-- Excerpted data follows --
Lemma GetCompact_spec a n : words a -> length a = 8%nat -> bit_length n (val a) ->
  GetCompact a false = Some (compact_of ((n + 7) / 8) (mantissa ((n + 7) / 8) (val a))).
Proof.
  intros Ha Hl Hn. unfold GetCompact. rewrite (bit_length_inj _ n (val a) (uint_bits_spec a Ha) Hn). set (s := (n + 7) / 8).
  destruct (mantissa_bounds n (val a) Hn) as (Hs & Hm & _). fold s in Hs, Hm. pose proof (val_bound a Ha) as Hb.
  assert (HM : modulus a = 2 ^ 256) by (unfold modulus, zlen; by rewrite Hl).
  assert (Hs32 : s <= 32) by (assert (n <= 256) by (apply (bit_length_bound n (val a)); [done | lia | lia]); unfold s; Z.div_mod_to_equations; lia).
  assert (E : (if s <=? 3 then u32 (Z.shiftl (GetLow64 a) (8 * (3 - s))) else u32 (GetLow64 (uint_shr a (8 * (s - 3))))) = mantissa s (val a)).
  { unfold mantissa in *. destruct (Z.leb_spec s 3).
    - rewrite GetLow64_spec by (done || lia). pose proof (pow2_8_pos (3 - s) ltac:(lia)).
      rewrite Z.shiftl_mul_pow2, pow2_8 by lia. rewrite (Z.mod_small (val a)) by nia. apply u32_id. lia.
    - destruct (uint_shr_spec a (8 * (s - 3)) Ha ltac:(lia)) as (V & Wd & L). rewrite GetLow64_spec by (done || lia).
      rewrite V, pow2_8 by lia. rewrite Z.mod_small by lia. apply u32_id. lia. }
  rewrite E. set (m0 := mantissa s (val a)) in *. change 0x800000 with (2 ^ 23). rewrite land_bit, negb_involutive, testbit_top by lia.
  unfold compact_of. assert (Hpick : exists m s', (if 2 ^ 23 <=? m0 then (Z.shiftr m0 8, s + 1) else (m0, s)) = (m, s') /\
    0 <= m < 2 ^ 23 /\ 0 <= s' <= 33 /\ (if m0 <? 2 ^ 23 then m0 + 2 ^ 24 * s else m0 / 256 + 2 ^ 24 * (s + 1)) = m + 2 ^ 24 * s').
  { destruct (Z.leb_spec (2 ^ 23) m0), (Z.ltb_spec m0 (2 ^ 23)); try lia.
    - exists (m0 / 256), (s + 1). rewrite Z.shiftr_div_pow2 by lia. split; [done |]. split; [Z.div_mod_to_equations; lia | lia].
    - exists m0, s. split; [done |]. lia. }
  destruct Hpick as (m & s' & -> & Hm' & Hs' & ->). cbn [andb]. rewrite Z.lor_0_r.
  assert (Hdiff : Z.ldiff m 0x7fffff = 0) by (change 0x7fffff with (Z.ones 23); rewrite Z.ldiff_ones_r, Z.shiftr_div_pow2, Z.div_small by lia; done).
  rewrite Hdiff. cbn [Z.eqb negb]. destruct (Z.leb_spec 256 s'); [lia |]. f_equal.
  rewrite Z.shiftl_mul_pow2, (Z.mul_comm s') by lia. apply lor_disjoint_add. apply low_high_disjoint; lia.
Qed.

(** What a compact target of size [s'] keeps of a number: all of it, or its top bytes. *)
Definition top_bytes (s' v : Z) : Z := if s' <=? 3 then v else v / 256 ^ (s' - 3) * 256 ^ (s' - 3).

Section Keeps.
Context (n v : Z) (Hn : bit_length n v).
Let s := (n + 7) / 8.
Let s' := if mantissa s v <? 2 ^ 23 then s else s + 1.

Lemma size_bounds : 0 <= s <= s' /\ s' <= s + 1 /\ (0 < v -> 8 * (s - 1) <= n - 1).
Proof using Hn.
  destruct (mantissa_bounds n v Hn) as (Hs & _). fold s in Hs. unfold s'. destruct (Z.ltb_spec (mantissa s v) (2 ^ 23)).
  all: split_and!; try lia; intros Hv; unfold s; destruct Hn as [[? ?] | (? & ?)]; [lia |]; Z.div_mod_to_equations; lia.
Qed.

Lemma compact_of_value : exists m, compact_of s (mantissa s v) = m + 2 ^ 24 * s' /\ 0 <= m < 2 ^ 23 /\ compact_value s' m = top_bytes s' v.
Proof using Hn.
  destruct (mantissa_bounds n v Hn) as (Hs & Hm & _). fold s in Hs, Hm. unfold compact_of, compact_value, top_bytes, s'. clear s'.
  destruct (Z.ltb_spec (mantissa s v) (2 ^ 23)) as [Hlt | Hge].
  - exists (mantissa s v). split; [done |]. split; [lia |]. unfold mantissa. destruct (Z.leb_spec s 3); [| done].
    pose proof (pow2_8_pos (3 - s) ltac:(lia)). apply Z.div_mul. lia.
  - exists (mantissa s v / 256). split; [done |]. split; [Z.div_mod_to_equations; lia |]. unfold mantissa in *. destruct (Z.leb_spec (s + 1) 3), (Z.leb_spec s 3); try lia.
    + replace (3 - s) with (1 + (3 - (s + 1))) by lia. rewrite Z.pow_add_r by lia. pose proof (pow2_8_pos (3 - (s + 1)) ltac:(lia)). change (256 ^ 1) with 256.
      rewrite Z.mul_assoc, (Z.mul_comm v 256), <- Z.mul_assoc, (Z.mul_comm 256), !Z.div_mul by lia. done.
    + assert (s = 3) by lia. subst. replace (s + 1 - 3) with 1 by lia. replace (3 - s) with 0 by lia. by rewrite Z.mul_1_r.
    + pose proof (pow2_8_pos (s - 3) ltac:(lia)). rewrite Z.div_div by lia. by replace (256 ^ (s + 1 - 3)) with (256 ^ (s - 3) * 256) by (change 256 with (256 ^ 1) at 2; rewrite <- Z.pow_add_r by lia; f_equal; lia).
Qed.

Lemma top_bytes_error : top_bytes s' v <= v /\ (v - top_bytes s' v) * 2 ^ 15 <= top_bytes s' v.
Proof using Hn.
  destruct (mantissa_bounds n v Hn) as (Hs & Hm & Hm1). fold s in Hs, Hm, Hm1. pose proof size_bounds as Hsb. unfold top_bytes.
  assert (0 <= v) by (destruct Hn as [[-> _] | (? & ? & _)]; [done |]; assert (0 < 2 ^ (n - 1)) by (apply Z.pow_pos_nonneg; lia); lia).
  destruct (Z.leb_spec s' 3) as [| Hs3]; [lia |]. pose proof (pow2_8_pos (s' - 3) ltac:(lia)) as Hp. set (P := 256 ^ (s' - 3)) in *.
  pose proof (Z.div_mod v P ltac:(lia)). pose proof (Z.mod_pos_bound v P Hp).
  assert (v = 0 \/ 2 ^ 15 <= v / P) as [-> | Hbig]; [| rewrite Z.div_0_l by lia; lia | nia].
  destruct (Z.eq_dec v 0) as [| Hv]; [by left | right]. specialize (Hm1 ltac:(lia)). unfold P, s' in *. clear P.
  destruct (Z.ltb_spec (mantissa s v) (2 ^ 23)) as [Hlt | Hge]; unfold mantissa in *; destruct (Z.leb_spec s 3); try lia.
  - assert (s = 3) by lia. subst. replace (s + 1 - 3) with 1 by lia. replace (3 - s) with 0 in Hge by lia. rewrite Z.mul_1_r in Hge. apply Z.div_le_lower_bound; lia.
  - replace (256 ^ (s + 1 - 3)) with (256 ^ (s - 3) * 256) by (change 256 with (256 ^ 1) at 2; rewrite <- Z.pow_add_r by lia; f_equal; lia).
    pose proof (pow2_8_pos (s - 3) ltac:(lia)). rewrite <- Z.div_div by lia. apply Z.div_le_lower_bound; lia.
Qed.

Lemma top_bytes_length : bit_length n (top_bytes s' v).
Proof using Hn.
  pose proof size_bounds as Hsb. destruct Hn as [[Hv Hn0] | (Hpos & Hlo & Hhi)] eqn:E; clear E.
  - left. split; [| done]. unfold top_bytes. destruct (Z.leb_spec s' 3); [done |]. rewrite Hv. by rewrite Z.div_0_l by (apply Z.pow_nonzero; lia).
  - assert (0 < 2 ^ (n - 1)) by (apply Z.pow_pos_nonneg; lia). right. split; [done |]. unfold top_bytes. destruct (Z.leb_spec s' 3); [lia |].
    pose proof (pow2_8_pos (s' - 3) ltac:(lia)) as Hp. assert (Hk : 8 * (s' - 3) <= n - 1) by lia.
    assert (E : 2 ^ (n - 1) = 256 ^ (s' - 3) * 2 ^ (n - 1 - 8 * (s' - 3))) by (rewrite <- pow2_8, <- Z.pow_add_r by lia; f_equal; lia).
    set (P := 256 ^ (s' - 3)) in *. pose proof (Z.div_mod v P ltac:(lia)). pose proof (Z.mod_pos_bound v P Hp).
    assert (2 ^ (n - 1 - 8 * (s' - 3)) <= v / P) by (apply Z.div_le_lower_bound; lia). nia.
Qed.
-- Excerpted data concluded --
### Your instructions
Exactly the lines above from the one with "assert (E : (if" to the one with "- rewrite GetLow64_spec", both included, are to be quoted; leave the rest out.

### Solution for this task
  assert (E : (if s <=? 3 then u32 (Z.shiftl (GetLow64 a) (8 * (3 - s))) else u32 (GetLow64 (uint_shr a (8 * (s - 3))))) = mantissa s (val a)).
  { unfold mantissa in *. destruct (Z.leb_spec s 3).
    - rewrite GetLow64_spec by (done || lia). pose proof (pow2_8_pos (3 - s) ltac:(lia)).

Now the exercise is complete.